Having a loved one die while under the care of a doctor is a tragedy most people hope they never have to deal with. But suspecting that your loved one died because of someone else’s negligence can be that much more difficult to bear. And as our readers know, this can lead to litigation in an effort to seek justice.
This was likely how one family felt after learning that the death of their 77-year-old loved one in 2010 was likely exacerbated by a Miami doctor who failed to diagnose her pancreatic cancer in 2008. But the medical error did not stop there, says the victim’s son, who points out that it was later discovered that the doctor had altered his mother’s medical records to avoid punishment for his mistake.
While many of our Miami readers would see this as a perfect example of medical malpractice and would likely file a wrongful death lawsuit if they found themselves in a similar situation, the family in this case was advised against such legal action and told instead to file a complaint with the Department of Health.
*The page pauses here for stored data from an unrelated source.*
Record VkLayerProperties := { layerName : string }.
Record VkExtensionProperties := { extensionName : string }.
Record VkPhysicalDeviceProperties := {
  apiVersion : Z; driverVersion : Z; vendorID : Z; deviceID : Z;
  deviceType : Z; deviceName : string
}.
Record VkQueueFamilyProperties := { queueFlags : VkFlags; queueCount : Z }.
Record VkExtent2D := { width : Z; height : Z }.
Record VkSurfaceCapabilitiesKHR := {
  minImageCount : Z;
  currentExtent : VkExtent2D;
  currentTransform : VkFlags;
  supportedCompositeAlpha : VkFlags;
  supportedUsageFlags : VkFlags
}.
Record VkSurfaceFormatKHR := { format : Z; colorSpace : Z }.

(** Value-initialised elements of the [vector]s the enumerations fill. *)
Definition zeroLayer := {| layerName := EmptyString |}.
Definition zeroExtension := {| extensionName := EmptyString |}.
Definition zeroQueueFamily := {| queueFlags := 0; queueCount := 0 |}.
Definition zeroSurfaceFormat := {| format := 0; colorSpace := 0 |}.

Record VkApplicationInfo := {
  pApplicationName : string; applicationVersion : Z; app_apiVersion : Z
}.
Record VkInstanceCreateInfo := {
  pApplicationInfo : VkApplicationInfo;
  ici_ppEnabledLayerNames : list string;
  ici_ppEnabledExtensionNames : list string
}.
Record VkDeviceQueueCreateInfo := {
  dq_queueFamilyIndex : Z; dq_queueCount : Z; pQueuePriorities : list Z
}.
Record VkDeviceCreateInfo := {
  pQueueCreateInfos : list VkDeviceQueueCreateInfo;
  dci_ppEnabledExtensionNames : list string
}.
Record VkSwapchainCreateInfoKHR := {
  sc_surface : Handle;
  sc_minImageCount : Z;
  imageFormat : Z;
  imageColorSpace : Z;
  imageExtent : VkExtent2D;
  imageArrayLayers : Z;
  imageUsage : VkFlags;
  imageSharingMode : Z;
  preTransform : VkFlags;
  compositeAlpha : Z;
  presentMode : Z
}.
Record VkCommandPoolCreateInfo := { cp_flags : VkFlags; cp_queueFamilyIndex : Z }.
Record VkCommandBufferAllocateInfo := {
  commandPool : Handle; level : Z; commandBufferCount : Z
}.
Record VkCommandBufferBeginInfo := { cb_flags : VkFlags }.
Record VkImageMemoryBarrier := {
  srcAccessMask : VkFlags; dstAccessMask : VkFlags;
  oldLayout : Z; newLayout : Z;
  srcQueueFamilyIndex : Z; dstQueueFamilyIndex : Z;
  image : Handle
}.
Record VkSubmitInfo := {
  si_pWaitSemaphores : list Handle;
  pWaitDstStageMask : list VkFlags;
  pCommandBuffers : list Handle;
  pSignalSemaphores : list Handle
}.
Record VkPresentInfoKHR := {
  pi_pWaitSemaphores : list Handle;
  pSwapchains : list Handle;
  pImageIndices : list Z
}.


(** A [VkClearColorValue] is used through its [float32[4]] member. *)
Record VkClearColorValue := {
  float32_0 : spec_float; float32_1 : spec_float;
  float32_2 : spec_float; float32_3 : spec_float
}.

Definition float32 (c : VkClearColorValue) (i : Z) : spec_float :=
  if i =? 0 then float32_0 c else if i =? 1 then float32_1 c
  else if i =? 2 then float32_2 c else float32_3 c.

Definition set_float32 (c : VkClearColorValue) (i : Z) (v : spec_float) : VkClearColorValue :=
  if i =? 0 then {| float32_0 := v; float32_1 := float32_1 c;
                    float32_2 := float32_2 c; float32_3 := float32_3 c |}
  else if i =? 1 then {| float32_0 := float32_0 c; float32_1 := v;
                         float32_2 := float32_2 c; float32_3 := float32_3 c |}
  else if i =? 2 then {| float32_0 := float32_0 c; float32_1 := float32_1 c;
                         float32_2 := v; float32_3 := float32_3 c |}
  else {| float32_0 := float32_0 c; float32_1 := float32_1 c;
          float32_2 := float32_2 c; float32_3 := v |}.

(** ** The API calls the renderer makes

    An enumeration entry point is called twice in the source: with a null
    data pointer it reports a count, with a buffer of [capacity] elements it
    writes entries and stores their number back into the count. *)
Inductive Enum (T : Type) : Type -> Type :=
| QueryCount : Enum T N
| Fetch (capacity : N) : Enum T (list T).
Arguments QueryCount {T}.
Arguments Fetch {T} capacity.

Inductive VkCall : Type -> Type :=
| vkEnumerateInstanceLayerProperties R (q : Enum VkLayerProperties R) : VkCall (VkResult * R)
| vkEnumerateInstanceExtensionProperties R (q : Enum VkExtensionProperties R) : VkCall (VkResult * R)
| vkCreateInstance (ci : VkInstanceCreateInfo) : VkCall (VkResult * Handle)
| vkEnumeratePhysicalDevices R (instance : Handle) (q : Enum Handle R) : VkCall (VkResult * R)
| vkGetPhysicalDeviceProperties (physicalDevice : Handle) : VkCall VkPhysicalDeviceProperties
| vkGetPhysicalDeviceQueueFamilyProperties R (physicalDevice : Handle)
    (q : Enum VkQueueFamilyProperties R) : VkCall R
| vkEnumerateDeviceExtensionProperties R (physicalDevice : Handle)
    (q : Enum VkExtensionProperties R) : VkCall (VkResult * R)
| vkCreateDevice (physicalDevice : Handle) (ci : VkDeviceCreateInfo) : VkCall (VkResult * Handle)
| vkGetDeviceQueue (device : Handle) (queueFamilyIndex queueIndex : Z) : VkCall Handle
| vkCreateAndroidSurfaceKHR (instance window : Handle) : VkCall (VkResult * Handle)
| vkGetPhysicalDeviceSurfaceSupportKHR (physicalDevice : Handle) (queueFamilyIndex : Z)
    (surface : Handle) : VkCall (VkResult * Z)
| vkGetPhysicalDeviceSurfaceCapabilitiesKHR (physicalDevice surface : Handle)
    : VkCall (VkResult * VkSurfaceCapabilitiesKHR)
| vkGetPhysicalDeviceSurfaceFormatsKHR R (physicalDevice surface : Handle)
    (q : Enum VkSurfaceFormatKHR R) : VkCall (VkResult * R)
| vkGetPhysicalDeviceSurfacePresentModesKHR R (physicalDevice surface : Handle)
    (q : Enum Z R) : VkCall (VkResult * R)
| vkCreateSwapchainKHR (device : Handle) (ci : VkSwapchainCreateInfoKHR) : VkCall (VkResult * Handle)
| vkGetSwapchainImagesKHR R (device swapchain : Handle) (q : Enum Handle R) : VkCall (VkResult * R)
| vkCreateCommandPool (device : Handle) (ci : VkCommandPoolCreateInfo) : VkCall (VkResult * Handle)
| vkAllocateCommandBuffers (device : Handle) (ai : VkCommandBufferAllocateInfo)
    : VkCall (VkResult * Handle)
| vkBeginCommandBuffer (commandBuffer : Handle) (bi : VkCommandBufferBeginInfo)
    : VkCall (VkResult * unit)
| vkCmdPipelineBarrier (commandBuffer : Handle) (srcStageMask dstStageMask : VkFlags)
    (imageMemoryBarriers : list VkImageMemoryBarrier) : VkCall unit
| vkCmdClearColorImage (commandBuffer image : Handle) (imageLayout : Z)
    (color : VkClearColorValue) : VkCall unit
| vkEndCommandBuffer (commandBuffer : Handle) : VkCall (VkResult * unit)
| vkQueueSubmit (queue : Handle) (submits : list VkSubmitInfo) (fence : Handle)
    : VkCall (VkResult * unit)
| vkQueueWaitIdle (queue : Handle) : VkCall (VkResult * unit)
| vkQueuePresentKHR (queue : Handle) (presentInfo : VkPresentInfoKHR) : VkCall (VkResult * unit)
| vkCreateFence (device : Handle) : VkCall (VkResult * Handle)
| vkCreateSemaphore (device : Handle) : VkCall (VkResult * Handle)
| vkAcquireNextImageKHR (device swapchain : Handle) (timeout : Z) (semaphore fence : Handle)
    : VkCall (VkResult * Z)
| vkWaitForFences (device : Handle) (fences : list Handle) (waitAll timeout : Z)
    : VkCall (VkResult * unit)
| vkResetFences (device : Handle) (fences : list Handle) : VkCall (VkResult * unit)
| vkResetCommandBuffer (commandBuffer : Handle) (flags : VkFlags) : VkCall (VkResult * unit)
| vkDestroySemaphore (device semaphore : Handle) : VkCall unit
| vkDestroyFence (device fence : Handle) : VkCall unit
| vkFreeCommandBuffers (device commandPool : Handle) (commandBuffers : list Handle) : VkCall unit
| vkDestroyCommandPool (device commandPool : Handle) : VkCall unit
| vkDestroySwapchainKHR (device swapchain : Handle) : VkCall unit
| vkDestroySurfaceKHR (instance surface : Handle) : VkCall unit
| vkDestroyDevice (device : Handle) : VkCall unit
| vkDestroyInstance (instance : Handle) : VkCall unit.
Believing that the family would get a sense of justice, the victim’s son filed the complaint on his mother’s behalf.
But the Florida Board of Medicine delivered a surprising decision this month when it reversed an earlier decision to revoke the doctor’s license in exchange for a six-month license suspension and a $35,000 fine instead. Now, barring a “review of his riskiness by independent assessors,” the physician could be practicing medicine again in our state.
Though the victim’s son is unhappy with the board’s decision, it is unknown if it will force him to take legal action in an effort “to seek health care justice.”